----- DATASET ENTRIES
(** * Museum trip planner (app.py): a shallow embedding and its properties

    The Flask application aggregates museum records per city from an upstream
    HTTP service, resolves a start coordinate and orders the records by a
    greedy nearest-neighbour loop ([a_star_search]).

    Modelling choices, all taken from the source:
    - Python floats are Rocq's primitive binary64 floats; [<] is
      [PrimFloat.ltb], so a NaN compares false with everything.
    - JSON values are [pyobj]; a dict is a [gmap string pyobj].
    - Museum records are dict objects mutated in place, so they live in a
      heap of locations; lists hold locations (references), not copies.
    - A Python expression that may raise has an [outcome]: [Returns v] or
      [Raises e].  Code that touches the heap or the network is written in
      the state-and-exception monad [M], whose results are [Ret v] and
      [Raise e].
    - The network ([requests.get]) is an oracle over the log of requests made
      so far; [geopy]'s [geodesic], [float()], [int()] and [str.lower()] are
      parameters of the development, and [geodesic] may raise.
    - The [while] loop of [a_star_search] is run for at most [length museums]
      iterations, which is proved to be enough.
    - [==] on JSON values is structural equality (the numeric coercions
      [1 == 1.0 == True] and [0.0 == -0.0] are not modelled).
    - Both handlers are decorated with flask-restx's [api.marshal_with]: the
      client gets the value the function returns only after it was rebuilt
      from the declared output model.  [PlanTrip_post_body] and
      [ShowMuseums_post_body] are the functions as written, [PlanTrip_post]
      and [ShowMuseums_post] the decorated handlers that serve the requests.
      The conversions [str()] and [float()] that the output fields apply to a
      value are a parameter, [field_format].  [api.expect] only documents the
      input model (validation is off by default) and is left out.
    - [print] calls carry no behaviour and are left out. *)

From Stdlib Require Import ZArith String Ascii List Floats Lia Permutation.
From stdpp Require Import gmap strings list fin_maps.

Local Set Warnings "-register-all".
Local Open Scope string_scope.
Local Open Scope list_scope.

(** ** Python values *)

Inductive pyobj :=
| PNone
| PBool (b : bool)
| PInt (z : Z)
| PFloat (f : float)
| PStr (s : string)
| PList (l : list pyobj)
| PDict (d : gmap string pyobj).

Abbreviation dict := (gmap string pyobj).

Global Instance float_eq_dec : EqDecision float.
Proof.
  intros x y. destruct (PrimFloat.Leibniz.eqb x y) eqn:E.
  - left. by apply FloatAxioms.Leibniz.eqb_spec.
  - right. intros H. apply FloatAxioms.Leibniz.eqb_spec in H. congruence.
Defined.

Fixpoint pyobj_eq_dec (x y : pyobj) {struct x} : Decision (x = y).
Proof.
  refine (match x, y with
  | PNone, PNone => left eq_refl
  | PBool a, PBool b => cast_if (decide (a = b))
  | PInt a, PInt b => cast_if (decide (a = b))
  | PFloat a, PFloat b => cast_if (decide (a = b))
  | PStr a, PStr b => cast_if (decide (a = b))
  | PList a, PList b => cast_if (@list_eq_dec _ pyobj_eq_dec a b)
  | PDict a, PDict b => cast_if (@gmap_eq_dec _ _ _ _ pyobj_eq_dec a b)
  | _, _ => right _
  end); try abstract congruence.
Defined.

Global Instance pyobj_eqdec : EqDecision pyobj := pyobj_eq_dec.

(** [Point = namedtuple('Point', ['latitude', 'longitude'])]: the fields hold
    whatever objects the caller passes. *)
Record Point := mkPoint { latitude : pyobj; longitude : pyobj }.

(** ** Exceptions and results *)

Inductive exn :=
| RequestException
| JSONDecodeError
| KeyError
| ValueError
| TypeError
| AttributeError
| IndexError
| SystemError.

Global Instance exn_eq_dec : EqDecision exn.
Proof. solve_decision. Defined.

(** [OutOfFuel] is not a Python outcome: it marks a loop of the model that was
    given too few iterations. *)
Inductive res (A : Type) :=
| Ret (a : A)
| Raise (e : exn)
| OutOfFuel.
Arguments Ret {A} a.
Arguments Raise {A} e.
Arguments OutOfFuel {A}.

(** What a Python expression, or a call into a library or the network, comes
    back with. *)
Inductive outcome (A : Type) :=
| Returns (a : A)
| Raises (e : exn).
Arguments Returns {A} a.
Arguments Raises {A} e.

Definition of_outcome {A} (o : outcome A) : res A :=
  match o with Returns a => Ret a | Raises e => Raise e end.

Definition of_option {A} (e : exn) (o : option A) : outcome A :=
  match o with Some a => Returns a | None => Raises e end.

(** ** The world: the heap of dict objects and the log of HTTP requests *)

Definition loc := nat.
----------
TRY IT:
Nothing in the data should be left out when you retype it exactly.

TASK RESPONSE:
(** * Museum trip planner (app.py): a shallow embedding and its properties

    The Flask application aggregates museum records per city from an upstream
    HTTP service, resolves a start coordinate and orders the records by a
    greedy nearest-neighbour loop ([a_star_search]).

    Modelling choices, all taken from the source:
    - Python floats are Rocq's primitive binary64 floats; [<] is
      [PrimFloat.ltb], so a NaN compares false with everything.
    - JSON values are [pyobj]; a dict is a [gmap string pyobj].
    - Museum records are dict objects mutated in place, so they live in a
      heap of locations; lists hold locations (references), not copies.
    - A Python expression that may raise has an [outcome]: [Returns v] or
      [Raises e].  Code that touches the heap or the network is written in
      the state-and-exception monad [M], whose results are [Ret v] and
      [Raise e].
    - The network ([requests.get]) is an oracle over the log of requests made
      so far; [geopy]'s [geodesic], [float()], [int()] and [str.lower()] are
      parameters of the development, and [geodesic] may raise.
    - The [while] loop of [a_star_search] is run for at most [length museums]
      iterations, which is proved to be enough.
    - [==] on JSON values is structural equality (the numeric coercions
      [1 == 1.0 == True] and [0.0 == -0.0] are not modelled).
    - Both handlers are decorated with flask-restx's [api.marshal_with]: the
      client gets the value the function returns only after it was rebuilt
      from the declared output model.  [PlanTrip_post_body] and
      [ShowMuseums_post_body] are the functions as written, [PlanTrip_post]
      and [ShowMuseums_post] the decorated handlers that serve the requests.
      The conversions [str()] and [float()] that the output fields apply to a
      value are a parameter, [field_format].  [api.expect] only documents the
      input model (validation is off by default) and is left out.
    - [print] calls carry no behaviour and are left out. *)

From Stdlib Require Import ZArith String Ascii List Floats Lia Permutation.
From stdpp Require Import gmap strings list fin_maps.

Local Set Warnings "-register-all".
Local Open Scope string_scope.
Local Open Scope list_scope.

(** ** Python values *)

Inductive pyobj :=
| PNone
| PBool (b : bool)
| PInt (z : Z)
| PFloat (f : float)
| PStr (s : string)
| PList (l : list pyobj)
| PDict (d : gmap string pyobj).

Abbreviation dict := (gmap string pyobj).

Global Instance float_eq_dec : EqDecision float.
Proof.
  intros x y. destruct (PrimFloat.Leibniz.eqb x y) eqn:E.
  - left. by apply FloatAxioms.Leibniz.eqb_spec.
  - right. intros H. apply FloatAxioms.Leibniz.eqb_spec in H. congruence.
Defined.

Fixpoint pyobj_eq_dec (x y : pyobj) {struct x} : Decision (x = y).
Proof.
  refine (match x, y with
  | PNone, PNone => left eq_refl
  | PBool a, PBool b => cast_if (decide (a = b))
  | PInt a, PInt b => cast_if (decide (a = b))
  | PFloat a, PFloat b => cast_if (decide (a = b))
  | PStr a, PStr b => cast_if (decide (a = b))
  | PList a, PList b => cast_if (@list_eq_dec _ pyobj_eq_dec a b)
  | PDict a, PDict b => cast_if (@gmap_eq_dec _ _ _ _ pyobj_eq_dec a b)
  | _, _ => right _
  end); try abstract congruence.
Defined.

Global Instance pyobj_eqdec : EqDecision pyobj := pyobj_eq_dec.

(** [Point = namedtuple('Point', ['latitude', 'longitude'])]: the fields hold
    whatever objects the caller passes. *)
Record Point := mkPoint { latitude : pyobj; longitude : pyobj }.

(** ** Exceptions and results *)

Inductive exn :=
| RequestException
| JSONDecodeError
| KeyError
| ValueError
| TypeError
| AttributeError
| IndexError
| SystemError.

Global Instance exn_eq_dec : EqDecision exn.
Proof. solve_decision. Defined.

(** [OutOfFuel] is not a Python outcome: it marks a loop of the model that was
    given too few iterations. *)
Inductive res (A : Type) :=
| Ret (a : A)
| Raise (e : exn)
| OutOfFuel.
Arguments Ret {A} a.
Arguments Raise {A} e.
Arguments OutOfFuel {A}.

(** What a Python expression, or a call into a library or the network, comes
    back with. *)
Inductive outcome (A : Type) :=
| Returns (a : A)
| Raises (e : exn).
Arguments Returns {A} a.
Arguments Raises {A} e.

Definition of_outcome {A} (o : outcome A) : res A :=
  match o with Returns a => Ret a | Raises e => Raise e end.

Definition of_option {A} (e : exn) (o : option A) : outcome A :=
  match o with Some a => Returns a | None => Raises e end.

(** ** The world: the heap of dict objects and the log of HTTP requests *)

Definition loc := nat.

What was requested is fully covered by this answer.